Death Toll Soars In Haiti After Hurricane Matthew, More Than 300 Killed

Destroyed houses are seen in a village after Hurricane Matthew passes Corail, Haiti.Reuters

The death toll in Haiti has escalated to more than 300, officials have said, following Hurricane Matthew's destructive campaign across the Caribbean.

A senator from the south of Haiti told AFP that more than 300 had died. A Reuters estimate using figures reported by local civil protection officials put the death toll even higher, at at least 478.

The majority of those killed were in towns and fishing villages along the southern coast of Haiti, and access to the south-west of the country was restricted after the collapse of a major bridge.

The Category Four storm headed for the southeastern coast of America and today hit Florida, carrying winds of 120 miles per hour and causing 600,000 homes to lose power.

Matthew is the first major hurricane to threaten a direct hit on the US in more than a decade. It has now been downgraded to Category Three but still poses a major threat.

In Haiti – the poorest country in the western hemisphere – thousands of people have been displaced and aid organisations are already on the ground helping those worst hit.

Debris flies through the air as the eye of Hurricane Matthew nears Daytona Beach, Florida.Reuters

Samaritan's Purse, which is headed by evangelist Billy Graham's son Franklin, has sent a disaster assistance team to join its Haiti staff in an emergency response. It has also sent a plane loaded with emergency supplies including clean water, sanitary items and plastic sheeting for emergency shelter.

"Hurricane Matthew has wreaked havoc on Haiti," said Graham. "Our teams are on the ground helping in Jesus' Name. They're going to do all they can to meet the needs of the suffering people there. Please pray for the people of Haiti as they recover from this deadly storm."

On US soil, Samaritan's Purse said it is contacting church partners in Florida, Georgia, South and North Carolina to help mobilise volunteers.

Christian charity World Vision also has a team on the ground in Haiti, and has launched an appeal for £8 million to help children and families affected by the disaster.

John Hasse, national director of World Vision's programmes in Haiti, said the situation was "desperate".

Another World Vision staff member said banana fields – the livelihood of many Haitians – had been destroyed.

David Bell, UK humanitarian operations manager at World Vision, said: "Hundreds of thousands of children are in desperate need of relief aid in the areas worst hit by Hurricane Matthew in southern Haiti. Our teams together with other aid agencies are on the ground trying to reach all of them. However, three days after the storm, we are not sure how many of them need urgent assistance.
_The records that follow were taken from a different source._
Lemma parse_loop_layout buf :
  forall cs pre acc fuel,
    buf = pre ++ concat (map piece_bytes cs) ->
    (length cs <= fuel)%nat ->
    Forall well_formed cs ->
    Forall (fun c => piece_type c = "IHDR"%string
                     -> 24 <= Z.of_nat (length buf)) cs ->
    Png.parse_loop fuel buf (Z.of_nat (length pre)) acc
    = Returned (acc ++ layout (header_info buf) (Z.of_nat (length pre)) cs).
Proof.
  induction cs as [|c cs IH]; intros pre acc fuel Hbuf Hfuel Hwf Hinfo.
  - cbn in Hbuf. rewrite app_nil_r in Hbuf. subst pre.
    cbn [layout]. rewrite app_nil_r.
    destruct fuel; cbn [Png.parse_loop]; rewrite Z.ltb_irrefl; reflexivity.
  - destruct fuel as [|fuel]; [cbn in Hfuel; lia|].
    inversion Hwf as [|? ? Hc Hwf']; subst.
    inversion Hinfo as [|? ? Hi Hinfo']; subst.
    cbn [map concat] in *.
    assert (Hlen := piece_bytes_length c Hc).
    destruct Hc as (Hty & Hcrc & Hn & _).
    pose proof (parse_loop_chunk fuel pre (piece_type c) (piece_payload c)
                  (piece_crc c) (concat (map piece_bytes cs)) acc) as E.
    rewrite fourcc_bytes_length in E.
    specialize (E Hty Hcrc Hn (decode_fourcc_bytes _)). cbv zeta in E.
    fold (piece_bytes c) in E.
    set (buf := pre ++ piece_bytes c ++ concat (map piece_bytes cs)) in *.
    rewrite E. clear E.
    assert (Hnext : Z.of_nat (length pre) + 8
                    + Z.of_nat (length (piece_payload c)) + 4
                    = Z.of_nat (length (pre ++ piece_bytes c)))
      by (rewrite length_app, Hlen; lia).
    rewrite Hnext.
    destruct (String.eqb (piece_type c) "IHDR") eqn:Heq.
    + apply String.eqb_eq in Heq. specialize (Hi Heq).
      rewrite (getUint32_value buf 16), (getUint32_value buf 20) by lia.
      cbn [bind].
      rewrite (IH (pre ++ piece_bytes c)); auto.
      * rewrite <- app_assoc. cbn [layout app]. rewrite Heq.
        rewrite <- Hnext. cbn [String.eqb Ascii.eqb Bool.eqb].
        replace (Z.of_nat (length pre) + 8
                 + Z.of_nat (length (piece_payload c)) + 4)
          with (Z.of_nat (length pre) + 12
                + Z.of_nat (length (piece_payload c))) by lia.
        reflexivity.
      * unfold buf. now rewrite <- app_assoc.
      * cbn in Hfuel. lia.
    + cbn [bind].
      rewrite (IH (pre ++ piece_bytes c)); auto.
      * rewrite <- app_assoc. cbn [layout app]. rewrite Heq.
        rewrite <- Hnext.
        replace (Z.of_nat (length pre) + 8
                 + Z.of_nat (length (piece_payload c)) + 4)
          with (Z.of_nat (length pre) + 12
                + Z.of_nat (length (piece_payload c))) by lia.
        reflexivity.
      * unfold buf. now rewrite <- app_assoc.
      * cbn in Hfuel. lia.
Qed.
(** * Record comparison scripts of the MB2000 conversion: a shallow embedding

    The Python scripts [detailed_comparison.py], [shift_analysis.py] and
    [field_accuracy_analysis.py] are embedded as Rocq functions.  Python
    integers are [Z], [str] is [string], [bytes] is [list byte], a list is a
    [list]; the dictionaries built with a fixed set of keys are records.
    The characters of a string are [ascii]: the scripts only test characters
    and strings for equality.
    Operations that can raise ([IndexError], [ZeroDivisionError]) live in the
    error monad [Py.result], so that "never raises" is a theorem and not an
    assumption.  The true division [/] of Python yields a float; it is
    represented here by the exact rational it approximates ([Q]).  Console
    output is represented by the list of rows a loop prints. *)

From Stdlib Require Import List Strings.String Strings.Ascii Strings.Byte Bool ZArith QArith Lia.
Import ListNotations.

Local Open Scope Z_scope.

(** ** The Python primitives the scripts use *)

Module Py.

Inductive exn : Type := IndexError | ZeroDivisionError.

Inductive result (A : Type) : Type :=
| Ok (a : A)
| Raise (e : exn).

Arguments Ok {A} a.
Arguments Raise {A} e.

Definition bind {A B} (m : result A) (k : A -> result B) : result B :=
  match m with
  | Ok a => k a
  | Raise e => Raise e
  end.

(** [len(l)] *)
Definition len {A} (l : list A) : Z := Z.of_nat (List.length l).

(** [l[i]]: a negative index counts from the end, anything outside
    [-len(l) .. len(l)-1] raises [IndexError]. *)
Definition index {A} (l : list A) (i : Z) : result A :=
  let j := if i <? 0 then i + len l else i in
  if (0 <=? j) && (j <? len l) then
    match nth_error l (Z.to_nat j) with
    | Some x => Ok x
    | None => Raise IndexError
    end
  else Raise IndexError.

(** The element [l[i]] reads when [0 <= i < len(l)] (and [d] elsewhere);
    used to state what the loops compute. *)
Definition item {A} (d : A) (l : list A) (i : Z) : A := nth (Z.to_nat i) l d.

(** [range(a, b)]: empty when [b <= a]. *)
Definition range (a b : Z) : list Z :=
  map (fun k => a + Z.of_nat k) (seq 0 (Z.to_nat (b - a))).

(** How a slice bound is adjusted to the length [n] of the sequence. *)
Definition clamp (n x : Z) : Z :=
  if x <? 0 then Z.max 0 (x + n) else Z.min x n.

(** [l[start:stop]] *)
Definition slice {A} (l : list A) (start stop : Z) : list A :=
  let s := clamp (len l) start in
  let e := clamp (len l) stop in
  firstn (Z.to_nat (e - s)) (skipn (Z.to_nat s) l).

(** [a // b] on integers (floor division). *)
Definition floordiv (a b : Z) : result Z :=
  if b =? 0 then Raise ZeroDivisionError else Ok (a / b).

(** [a / b] on integers (true division), as an exact rational. *)
Definition truediv (a b : Z) : result Q :=
  if b =? 0 then Raise ZeroDivisionError
  else Ok (inject_Z a / inject_Z b)%Q.

(** [s.split(sep)] for a one-character separator: every occurrence of
    [sep] ends a field, and the text after the last one is the last
    field. *)
Fixpoint split (sep : ascii) (s : string) : list string :=
  match s with
  | EmptyString => [EmptyString]
  | String c rest =>
      if Ascii.eqb c sep then EmptyString :: split sep rest
      else
        match split sep rest with
        | [] => [String c EmptyString]
        | f :: fs => String c f :: fs
        end
  end.

(** [sep.join(fields)] *)
Fixpoint join (sep : ascii) (fields : list string) : string :=
  match fields with
  | [] => EmptyString
  | [f] => f
  | f :: fs => (f ++ String sep (join sep fs))%string
  end.

(** [for x in xs: st = body(x, st)] *)
Fixpoint for_each {X S} (xs : list X) (st : S) (body : X -> S -> result S)
  : result S :=
  match xs with
  | [] => Ok st
  | x :: rest => bind (body x st) (fun st' => for_each rest st' body)
  end.

(** Number of occurrences of a character in a string. *)
Fixpoint count_char (c : ascii) (s : string) : nat :=
  match s with
  | EmptyString => O
  | String d rest => ((if Ascii.eqb d c then 1 else 0) + count_char c rest)%nat
  end.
This is because the damage to road infrastructure and transport networks continues to hamper our assessment and relief efforts."

The immediate needa are water, shelter, sanitarian assistance and medical help, Bell said.

"Many families are now exposed to the elements because of the sheer number of houses damaged and destroyed. 80 per cent of homes in the south of Haiti are reportedly damaged and nearly 16,000 people are staying in temporary shelters. This puts children at risk because we now have to help protect them while their parents are restoring their livelihoods.

"We would like to urge the British and international public to support our appeal. This appeal will ensure that World Vision can help meet the needs of the most vulnerable especially children."